With 24 students on stage, 30 songs, 54 sound cues, dozens of costume changes, numerous dance numbers and some special effects, Cinderella promises to be the Maranatha Players’ most magical musical to date.
Director Becky Strickland received special permission from LifeHouse Productions to add two narrative scenes to the production along with harmonies for the songs and include extra special effects that weren’t in the script.
“LifeHouse was very open in allowing me to make all the changes,” Strickland says.
In whatever changes she makes, Strickland finds ways for students to take ownership of the productions.
Such was the case with Grade 12 student Kjeld Rohls who was able to create a new set of flats that aid in the changing of scenes.
“He was able to see my vision and make it work,” Strickland says, without giving away any secrets for Cinderella’s audiences.
“There are numerous group numbers in the musical which is a big reason why I chose the play,” Strickland says.
Adding harmony to the songs helps students to build their singing skills. She noted some students pick up harmony quickly and help the others to learn the skill.
“Harmony is a skill and challenge in itself to learn,” Strickland says.” By the end of rehearsal the students have all learned what it means to sing harmony.”
Learning to work together as a team is also a big part of what the Maranatha Players are all about.
“I like the community of theatre where many people come together and in the end become a team and a family, “ says Brooklyn Laukkanen who plays Queen Alessandra. Now in Grade 11 Brooklyn has acted in six productions including two dinner theatre productions.
Spencer Blois, who plays the loveable and bumbling King Coriander, is now in Grade 10 and has acted in eight musicals since Grade 5.
“I remember that in Grade 5 I was going to do back stage work because that is what I did in Grade 4,” Spencer says. “Then an educational assistant suggested I should go on the stage and I did.” Friends in the interview say Spencer is naturally dramatic and expressive which makes him perfect for the stage.
Taking a role on stage also helps to build confidence.
“It’s scary,” says Grade 10 student Emma Walsh of her first ever role on stage as one of the villagers in Cinderella. “I don’t have any lines. I just sing and act.”
Emma has worked back stage and helped with the concession last year and was convinced to try taking a role on stage for Cinderella by her fellow classmates.
Nathan Seibert, a Grade 10 student who plays Prince Alexander says the Maranatha Players has been a great way to meet friends since moving to Williams Lake in 2012. He tried home schooling and public school but found his educational niche at Maranatha Christian School. “Theatre helps me to channel all my energy,” Nathan says.

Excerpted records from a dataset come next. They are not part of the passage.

(** The parts of the [Task] model that [src.models] declares: the row
    [Task(user_id=.., title=..)] with its defaults, given the clock reading
    and the identifier drawn, and the methods [update_title] and
    [mark_complete], each given its clock reading; a method returns the
    changed object or raises. *)
Variable Task_init : datetime -> UUID -> str -> str -> Task.t.
Variable update_title : datetime -> str -> Task.t -> outcome Task.t.
Variable mark_complete : datetime -> Task.t -> outcome Task.t.

(** [session.add(task); commit(); refresh(task)] for a row loaded under
    the primary key [task_id]: the row is written back under that key and
    the object is read back from it. *)
Definition commit_task (task_id : UUID) (task : Task.t)
  : M TaskDB TaskResponse.t :=
  fun d =>
    (Return (_task_to_response (Task.of_row task_id (Task.to_row task))),
     <[task_id := Task.to_row task]> d).

(** [POST /api/tasks]. The commit of the new row raises when its primary
    key is taken. *)
Definition create_task (now : datetime) (uuid4 : UUID) (request_title : str)
    (current_user : str) : M TaskDB TaskResponse.t :=
  fun d =>
    let user_id := current_user in
    let title := strip request_title in
    if bool_decide (title = []) then (Raise title_empty, d)
    else
      let task := Task_init now uuid4 user_id title in
      match d !! Task.id task with
      | Some _ => (Raise IntegrityError, d)
      | None => commit_task (Task.id task) task d
      end.

(** [PUT /api/tasks/{task_id}]. [now_title] and [now_complete] are the
    clock readings of the two methods, [now] the one of
    [datetime.utcnow()]. A statement or a method that raises leaves the
    session without a commit. *)
Definition update_task (now_title now_complete now : datetime)
    (task_id : str) (request : UpdateTaskRequest.t) (current_user : str)
  : M TaskDB TaskResponse.t :=
  fun d =>
    let user_id := current_user in
    match bind_id task_id with
    | Raise e => (Raise e, d)
    | Return tid =>
        match select_task_of d tid user_id with
        | None => (Raise task_not_found, d)
        | Some task =>
            let titled :=
              match UpdateTaskRequest.title request with
              | Some t => update_title now_title (strip t) task
              | None => Return task
              end in
            match titled with
            | Raise e => (Raise e, d)
            | Return task =>
                let completed :=
                  match UpdateTaskRequest.is_completed request with
                  | Some true => mark_complete now_complete task
                  | Some false => Return (Task.set_incomplete now task)
                  | None => Return task
                  end in
                match completed with
                | Raise e => (Raise e, d)
                | Return task => commit_task tid task d
                end
            end
        end
    end.
(** * extensor_vazoes: analog-year selection by correlation and amplitude

    Shallow embedding of [extensor_vazoes/modelos.py]: the function
    [calc_corr_last12] and the classes [CorrelacaoAmplitude] and
    [SimpleCorrelation12] with their methods [fit] and [predict].

    Cells are binary64 floats (numpy's float64), periods are monthly
    ordinals, data frames live in a store of mutable objects, and the model
    object [self] is threaded through a small state-and-exception monad. *)

From Stdlib Require Import String.
From Stdlib Require Import Floats ZArith List Bool Lia Permutation Sorted.
Import ListNotations.
Local Open Scope Z_scope.

(* ================================================================== *)
(** ** Monthly periods *)

(** A [pandas.Period] of frequency [M] is its ordinal: the number of months
    since 1970-01. *)
Definition Period := Z.

Definition month (p : Period) : Z := p mod 12 + 1.
Definition year (p : Period) : Z := 1970 + p / 12.

(* ================================================================== *)
(** ** Data frames and series *)

Definition Row := list float.

(** A series indexed by periods (a column of a frame). *)
Definition Series := list (Period * float).

(** What [index.freq] is.  The frames of the embedding are indexed by
    periods: [Freq true] is a [PeriodIndex] of monthly frequency, whose
    labels are the ordinals above; [Freq false] is an index whose [freq] is
    anything else; [SemFreq] is an index that has no attribute [freq] (a
    [RangeIndex], a plain [Index]).  An index of timestamps that carries a
    [MonthEnd] frequency is not represented: its labels do not support
    [label + 1], the arithmetic of [fit] and [predict]. *)
Inductive IndexFreq : Type :=
| SemFreq
| Freq (month_end : bool).

Record DataFrame := mkDF {
  index_freq : IndexFreq;         (* index.freq *)
  index_name : option string;     (* index.name *)
  columns : list Z;               (* column labels (station numbers) *)
  rows : list (Period * Row)      (* index entry and cells, row by row *)
}.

Jennica Walker who plays Doctor Jones is in Grade 10 and has been in seven plays since Grade 4. “I do drama because it is exciting and each year I grow into more of an actress,” says Jennica, whose costume is a compilation of a pirate jacket and shirt from a previous play and her own long skirt, that seems to be the perfect fit for the role.

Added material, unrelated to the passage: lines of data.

(** * habitTracker: the temporal analytics core

    A shallow embedding of [src/utils/dateUtils.ts], [src/utils/habitUtils.ts]
    and of [getHabitStats] in [src/hooks/useHabits.ts], with the properties
    the specification states about streaks, completion rates and the
    dashboard statistics.

    Conventions of the embedding.

    - A JavaScript [Date] is the number of milliseconds since the epoch, read
      in the client's local time zone; the zone is taken to have a fixed
      offset (no daylight-saving shifts), so a local calendar day is a block
      of [MS_PER_DAY] milliseconds.  The wall clock ([new Date()],
      [Date.now()]) is the explicit parameter [now].
    - A date string ['YYYY-MM-DD'] is represented by the index of the calendar
      day it names (days since 1970-01-01); [ymd y m d] writes one down.
      On well-formed strings [===] is equality of indices and
      [a.localeCompare(b)] is the order of indices: valid civil dates and
      day indices correspond one to one, in the same order
      ([days_from_civil_from_days], [civil_from_days_from_civil],
      [ymd_before]).
    - Weekday names and the schedule are real strings.
    - [Math.round (p / q)] is computed on exact rationals. *)

From Stdlib Require Import ZArith List Bool String Lia Permutation.
Import ListNotations.
Open Scope Z_scope.

(** ** The host's [Date] object *)

Module JsDate.

Definition Date := Z.
Definition DateString := Z.

Definition MS_PER_DAY : Z := 24 * 60 * 60 * 1000.

(** Index of the local calendar day an instant falls on. *)
Definition dayIndex (t : Date) : Z := t / MS_PER_DAY.

(** Proleptic Gregorian calendar: day index of a civil date, month 1..12. *)
Definition days_from_civil (y m d : Z) : Z :=
  let y' := if m <=? 2 then y - 1 else y in
  let era := y' / 400 in
  let yoe := y' - era * 400 in
  let mp := if 2 <? m then m - 3 else m + 9 in
  let doy := (153 * mp + 2) / 5 + d - 1 in
  let doe := yoe * 365 + yoe / 4 - yoe / 100 + doy in
  era * 146097 + doe - 719468.

(** Civil date (year, month 1..12, day of month) of a day index. *)
Definition civil_from_days (z : Z) : Z * Z * Z :=
  let z' := z + 719468 in
  let era := z' / 146097 in
  let doe := z' - era * 146097 in
  let yoe := (doe - doe / 1460 + doe / 36524 - doe / 146096) / 365 in
  let doy := doe - (365 * yoe + yoe / 4 - yoe / 100) in
  let mp := (5 * doy + 2) / 153 in
  let d := doy - (153 * mp + 2) / 5 + 1 in
  let m := if mp <? 10 then mp + 3 else mp - 9 in
  ((if m <=? 2 then yoe + era * 400 + 1 else yoe + era * 400), m, d).

(** The date string ["y-m-d"]. *)
Definition ymd (y m d : Z) : DateString := days_from_civil y m d.

Definition isLeapYear (y : Z) : bool :=
  ((y mod 4 =? 0) && negb (y mod 100 =? 0)) || (y mod 400 =? 0).

Definition daysInMonth (y m : Z) : Z :=
  if m =? 2 then (if isLeapYear y then 29 else 28)
  else if (m =? 4) || (m =? 6) || (m =? 9) || (m =? 11) then 30 else 31.

(** The civil dates a well-formed date string can name. *)
Definition validDate (y m d : Z) : Prop :=
  1 <= m <= 12 /\ 1 <= d <= daysInMonth y m.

When she first came to Williams Lake to teach at Maranatha Christian School 17 years ago Strickland says she joined the Studio Theatre as a creative outlet and way to meet people.
From there she started an after school theatre club at Maranatha Christian School. And it wasn’t long before musical theatre had become a big part of the school curriculum with both stage production and acting classes being incorporated into the curriculum.
“I saw the value that musical theatre brought to education and the students,” Strickland says. “I love it as much as they do.”
The theatre club evolved into the Maranatha Players which continues to be an after school program, that is well supported by parents who help students to build sets, make costumes and assist with fundraising.
“It’s kind of cool that the first Maranatha Players’ musical was about a princess and now the 15th musical is about a princess,” Strickland says.
“It’s a team effort,” says Val Hanet, who has been an involved parent and volunteer with the players for many years. “Everyone is important.”
Maranatha Players in grades 8 to 12 produce a musical each December and a dinner theatre play in March or April. The grades 4 to 7 students also produce a musical of their own in May or June each year.
In addition to a rigorous after school rehearsal schedule which started with six hours a week in September and grew to about 12 hours a week by October, Strickland says students spent many hours at home memorizing their lines and practicing songs to bring Cinderella to the stage.
Show dates are Thursday, Dec. 1 at 7 p.m.; Friday, Dec. 2 at 7 p.m.; Saturday, Dec. 3 at 7 p.m.; Thursday, Dec. 8 at 7 p.m.; Friday, Dec. 9 at 7 p.m.; Saturday, Dec. 10 at 1 p.m. and Saturday, Dec. 10 at 8 p.m. There will be a meet and greet and photo opportunity with Cinderella, played by Danielle Schultz, and the cast after the Friday, Dec. 2 production.
Tickets are available at The Open Book: $10 for adults and teens; $8 for seniors and children under age 12.